GOAL OF THE EXERCISE
Using the data below, return all lines in which "AssertionError" appears.

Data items
(** X18. Lines 300-336 and 349-360: with the diffuse regularization, in any
    run, completed or not, the loss that a gradient step minimises is the
    sum of the specular and the diffuse L1 loss of one batch, and what the
    same iteration writes to tensorboard is computed from that same batch:
    under [total_loss] the very tensor that the step minimised, under
    [specular_loss] the specular loss alone and under [diffuse_loss] the
    diffuse loss alone. *)
Theorem diffuse_regularization_adds_the_diffuse_loss
    (a : TrainArgs) (vol_mod : loc) (w : World) :
  apply_diffuse_render_regularization a = true ->
  exists evs,
    trace (fst (train_sh_vox_grid_vol_mod_with_posed_images vol_mod a w))
    = trace w ++ evs
    /\ forall stage i objective,
         EvOptimizerStep stage i objective ∈ evs ->
         exists m rays_batch pixels_batch,
           let specular := l1_loss (render_rays m rays_batch false) pixels_batch in
           let diffuse := l1_loss (render_rays m rays_batch true) pixels_batch in
           objective = tensor_add specular diffuse
           /\ forall name value,
                EvAddScalar name value (global_step_of a stage i) ∈ evs ->
                (name = "total_loss" -> value = TensorValue objective)
                /\ (name = "specular_loss" -> value = TensorValue specular)
                /\ (name = "diffuse_loss" -> value = TensorValue diffuse).
Proof.
  intros Hd. destruct (train_reports a vol_mod w) as (evs & L & Htrace & Hall).
  exists evs. split; [ exact Htrace | ].
  rewrite Forall_forall in Hall.
  intros stage i objective Hstep. pose proof (Hall _ Hstep) as Hs. cbn in Hs.
  destruct Hs as (Hk & m & rays_batch & pixels_batch & HL & ->).
  apply run_key_true in Hk as [_ Hi].
  exists m, rays_batch, pixels_batch. cbv zeta. split.
  { unfold compute_losses. rewrite Hd. reflexivity. }
  intros name value Hscalar. apply Hall in Hscalar. cbn in Hscalar.
  destruct Hscalar as (stage' & i' & l & q & Hk' & Hg & HL' & Hin).
  apply run_key_true in Hk' as [_ Hi'].
  apply global_step_of_inj in Hg as [<- <-]; [ | assumption.. ].
  rewrite HL in HL'. injection HL' as <-.
  apply (summaries_with_diffuse _ _ _ _ _ _ _ Hd) in Hin.
  assert (total_loss (compute_losses a m rays_batch pixels_batch)
          = tensor_add (l1_loss (render_rays m rays_batch false) pixels_batch)
                       (l1_loss (render_rays m rays_batch true) pixels_batch)) as ->
    by (unfold compute_losses; rewrite Hd; reflexivity).
  cbv zeta in Hin.
  destruct Hin as [[-> ->] | [[-> ->] | [[-> ->] | [[-> ->] | [[-> ->] | [-> ->]]]]]];
    repeat split; intros; try discriminate; reflexivity.
Qed.

End DiffuseRegularization.

(** * The claims on the small instance *)

Import Toy.

(** C1 on the code: the assertion of lines 240-242 tests the truth value of
    what [parameters()] returns, not whether it is empty.  When that is a
    generator that yields nothing, the assertion passes: no assertion error
    is raised, the optimizer of stage 1 is built on the empty set, and the
    procedure goes on to the gradient step of the first iteration. *)
Theorem empty_parameter_generator_reaches_adam :
  (forall g, @parameter_list _ generator_collaborators
               (@parameters _ generator_collaborators g) = [])
  /\ (forall msg, snd (generator_run two_stages) <> inl (AssertionError msg))
  /\ In (EvAdam 1 [] 0.25) (trace (fst (generator_run two_stages)))
  /\ In (COptimizerStep 1 1) (calls (fst (generator_run two_stages))).
Proof.
  split; [ reflexivity | ].
  split; [ intros msg; vm_compute; discriminate | ].
  split; [ vm_compute; tauto | ].
  vm_compute. tauto.
Qed.

Lemma global_step_counts_iterations_witness :
  exists sizes,
    calls (fst (toy_run two_stages)) = calls toy_world ++ schedule two_stages sizes
    /\ optimizer_steps (schedule two_stages sizes)
       = [(1, 1); (1, 2); (1, 3); (2, 1); (2, 2); (2, 3)]
    /\ iteration_clock two_stages (schedule two_stages sizes) = [1; 2; 3; 4; 5; 6]
    /\ forall stage i,
         Forall (keyed_by two_stages stage i) (schedule_iteration two_stages stage i).
Proof.
  eapply proj1.
  apply (global_step_counts_iterations two_stages 1%positive toy_world
           (fst (toy_run two_stages)) 1%positive).
  - vm_compute. reflexivity.
  - vm_compute. discriminate.
  - vm_compute. discriminate.
Defined.

(** C3 on the code: one hundred images of 2 x 2 pixels are 400 pixels, but
    with batches of 8 images the divisor of [num_epochs] is [(100 // 8) * 2 *
    2 = 48]: at global step 1, with 4 rays per batch, the procedure writes
    [4 / 48] where the number of epochs is [4 / 400]. *)
Theorem num_epochs_divides_by_batches_not_images :
  Z.of_nat (length (samples (train_dataset two_stages)))
  * height (camera_intrinsics (train_dataset two_stages))
  * width (camera_intrinsics (train_dataset two_stages)) = 400
  /\ ray_batch_size two_stages = 4
  /\ In (EvAddScalar "num_epochs" (Quotient 4 48) 1) (trace (fst (toy_run two_stages))).
Proof.
  split; [ reflexivity | ]. split; [ reflexivity | ].
  vm_compute. tauto.
Qed.

Lemma scenario_one_stage_five_iterations_witness :
  exists cs,
    calls (fst (toy_run scenario_A)) = calls toy_world ++ cs
    /\ loss_info_steps cs = [1; 2; 3; 4; 5]
    /\ scalar_steps "total_loss" cs = [1; 2; 3; 4; 5]
    /\ saved_files cs
       = ["model_stage_1_iter_1.pth"; "model_stage_1_iter_5.pth"; "model_final.pth"].
Proof.
  apply (scenario_one_stage_five_iterations scenario_A 1%positive toy_world
           (fst (toy_run scenario_A)) 1%positive).
  - reflexivity.
  - reflexivity.
  - reflexivity.
  - reflexivity.
  - vm_compute. reflexivity.
Defined.

Lemma scenario_without_diffuse_regularization_witness :
  exists evs,
    trace (fst (toy_run two_stages)) = trace toy_world ++ evs
    /\ (forall name value g,
          EvAddScalar name value g ∈ evs ->
          name <> "diffuse_loss" /\ name <> "diffuse_psnr")
    /\ (forall value g,
          EvAddScalar "total_loss" value g ∈ evs ->
          exists m rays_batch pixels_batch,
            value = TensorValue (l1_loss (render_rays m rays_batch false) pixels_batch))
    /\ (forall stage i objective,
          EvOptimizerStep stage i objective ∈ evs ->
          exists m rays_batch pixels_batch,
            objective = l1_loss (render_rays m rays_batch false) pixels_batch).
Proof.
  apply (scenario_without_diffuse_regularization two_stages 1%positive toy_world).
  reflexivity.
Defined.

Lemma fast_debug_mode_skips_evaluation_witness :
  is_Some (test_dataset scenario_C)
  /\ exists evs,
       trace (fst (toy_run scenario_C)) = trace toy_world ++ evs
       /\ (forall g, EvTest g ∉ evs)
       /\ EvVisualizeCameraRays ∉ evs.
Proof.
  split; [ eexists; reflexivity | ].
  apply (fast_debug_mode_skips_evaluation scenario_C 1%positive toy_world).
  reflexivity.
Defined.

(** C8 as stated fails: with the diffuse regularization switched off, the
    feedback of global step 1 is still requested with
    [log_diffuse_rendered_version=True]. *)
Lemma feedback_logs_diffuse_version_without_regularization :
  apply_diffuse_render_regularization two_stages = false
  /\ In (EvRenderedFeedback 3 1 true) (trace (fst (toy_run two_stages))).
Proof.
  split; [ reflexivity | ]. vm_compute. tauto.
Qed.

Lemma resize_only_between_stages_witness :
  exists s : Setup,
    calls (fst (toy_run two_stages))
    = calls toy_world ++ schedule two_stages (stagewise_voxel_grid_sizes s)
    /\ grid_calls (schedule two_stages (stagewise_voxel_grid_sizes s))
       = schedule_scale (stagewise_voxel_grid_sizes s) 0
         ++ [CRandomInit "densities"; CRandomInit "features"]
         ++ flat_map (fun stage =>
                        if stage =? num_stages two_stages then []
                        else schedule_scale (stagewise_voxel_grid_sizes s) stage)
                     (range1 (num_stages two_stages)).
Proof.
  destruct (resize_only_between_stages two_stages 1%positive toy_world
              (fst (toy_run two_stages)) 1%positive)
    as (s & Hcalls & Hgrid & _).
  - vm_compute. reflexivity.
  - exists s. split; assumption.
Defined.

Example two_stages_grid_calls :
  grid_calls (calls (fst (toy_run two_stages)))
  = [CScaleGrid (4, 4, 4) "trilinear";
     CRandomInit "densities"; CRandomInit "features";
     CScaleGrid (8, 8, 8) "trilinear"].
Proof. vm_compute. reflexivity. Qed.


(** ** The further properties on the small instance *)

Lemma unfit_model_is_refused_witness :
  exists msg,
    train_sh_vox_grid_vol_mod_with_posed_images 1%positive two_stages unfit_world
    = (unfit_world, inl (AssertionError msg)).
Proof.
  apply (unfit_model_is_refused two_stages 1%positive unfit_world unfit_model).
  - vm_compute. reflexivity.
  - left. reflexivity.
Defined.

Lemma grid_sizes_failure_leaves_the_model_witness :
  toy_run no_stages = (toy_world, inl ValueError).
Proof.
  eapply (grid_sizes_failure_leaves_the_model no_stages 1%positive toy_world).
  - vm_compute. reflexivity.
  - reflexivity.
Defined.

Lemma no_test_dataset_no_test_witness :
  exists evs,
    trace (fst (toy_run without_test_dataset)) = trace toy_world ++ evs
    /\ forall g, EvTest g ∉ evs.
Proof.
  apply (no_test_dataset_no_test without_test_dataset 1%positive toy_world).
  reflexivity.
Defined.

Lemma supplied_feedback_pose_is_used_witness :
  exists evs,
    trace (fst (toy_run with_feedback_pose)) = trace toy_world ++ evs
    /\ (forall pose g d, EvRenderedFeedback pose g d ∈ evs -> pose = 9)
    /\ forall name, EvWriteImage name ∉ evs.
Proof.
  apply (supplied_feedback_pose_is_used with_feedback_pose 1%positive toy_world 9).
  reflexivity.
Defined.

Lemma derived_feedback_pose_is_first_sample_witness :
  exists evs,
    trace (fst (toy_run two_stages)) = trace toy_world ++ evs
    /\ forall pose g d, EvRenderedFeedback pose g d ∈ evs -> pose = camera_pose_of 3.
Proof.
  apply (derived_feedback_pose_is_first_sample two_stages 1%positive toy_world
           7 3 (replicate 99 (7, 3))).
  - reflexivity.
  - reflexivity.
Defined.

Lemma final_model_is_the_model_returned_witness :
  exists evs m,
    trace (fst (toy_run two_stages))
    = trace toy_world ++ evs ++ [EvTorchSave "model_final.pth" m]
    /\ (forall m', EvTorchSave "model_final.pth" m' ∉ evs)
    /\ heap (fst (toy_run two_stages)) !! 1%positive = Some m.
Proof.
  apply (final_model_is_the_model_returned two_stages 1%positive toy_world
           (fst (toy_run two_stages)) 1%positive).
  vm_compute. reflexivity.
Defined.

Lemma completed_run_has_nonzero_frequencies_witness :
  summary_freq two_stages <> 0
  /\ lr_decay_steps_per_stage two_stages <> 0
  /\ feedback_freq two_stages <> 0
  /\ save_freq two_stages <> 0
  /\ (is_Some (test_dataset two_stages) ->
      fast_debug_mode two_stages = false -> test_freq two_stages <> 0).
Proof.
  apply (completed_run_has_nonzero_frequencies two_stages 1%positive toy_world
           (fst (toy_run two_stages)) 1%positive).
  - vm_compute. reflexivity.
  - vm_compute. discriminate.
  - vm_compute. discriminate.
Defined.

Lemma zero_summary_freq_raises_witness :
  exists w',
    toy_run zero_summary_freq = (w', inl ZeroDivisionError)
    /\ calls w'
       = calls (fst (initialize zero_summary_freq 1%positive toy_world))
         ++ [CAdam 1; COptimizerStep 1 1].
Proof.
  eapply (zero_summary_freq_raises zero_summary_freq 1%positive toy_world
            (fst (initialize zero_summary_freq 1%positive toy_world))).
  - vm_compute. reflexivity.
  - vm_compute. reflexivity.
  - reflexivity.
  - reflexivity.
  - vm_compute. discriminate.
  - vm_compute. discriminate.
  - reflexivity.
Defined.

Lemma lr_scheduler_cadence_witness :
  exists cs,
    calls (fst (toy_run two_stages)) = calls toy_world ++ cs
    /\ forall stage i,
         CLrSchedulerStep stage i ∈ cs <->
         stage ∈ range1 (num_stages two_stages)
         /\ i ∈ range1 (num_iterations_per_stage two_stages)
         /\ i mod lr_decay_steps_per_stage two_stages = 0.
Proof.
  apply (lr_scheduler_cadence two_stages 1%positive toy_world
           (fst (toy_run two_stages)) 1%positive).
  vm_compute. reflexivity.
Defined.

Lemma test_cadence_witness :
  exists cs,
    calls (fst (toy_run two_stages)) = calls toy_world ++ cs
    /\ forall g,
         CTest g ∈ cs <->
         is_Some (test_dataset two_stages)
         /\ fast_debug_mode two_stages = false
         /\ exists stage i,
              stage ∈ range1 (num_stages two_stages)
              /\ i ∈ range1 (num_iterations_per_stage two_stages)
              /\ g = global_step_of two_stages stage i
              /\ (g mod test_freq two_stages = 0
                  \/ i = num_iterations_per_stage two_stages).
Proof.
  apply (test_cadence two_stages 1%positive toy_world
           (fst (toy_run two_stages)) 1%positive).
  vm_compute. reflexivity.
Defined.

Lemma snapshot_cadence_witness :
  exists cs,
    calls (fst (toy_run scenario_A)) = calls toy_world ++ cs
    /\ forall file,
         CTorchSave file ∈ cs <->
         file = "model_final.pth"
         \/ exists stage i,
              stage ∈ range1 (num_stages scenario_A)
              /\ i ∈ range1 (num_iterations_per_stage scenario_A)
              /\ file = snapshot_file stage (global_step_of scenario_A stage i)
              /\ (global_step_of scenario_A stage i mod save_freq scenario_A = 0
                  \/ i = 1 \/ i = num_iterations_per_stage scenario_A).
Proof.
  apply (snapshot_cadence scenario_A 1%positive toy_world
           (fst (toy_run scenario_A)) 1%positive).
  vm_compute. reflexivity.
Defined.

SOLUTION BELOW
  /\ (forall msg, snd (generator_run two_stages) <> inl (AssertionError msg))
    = (unfit_world, inl (AssertionError msg)).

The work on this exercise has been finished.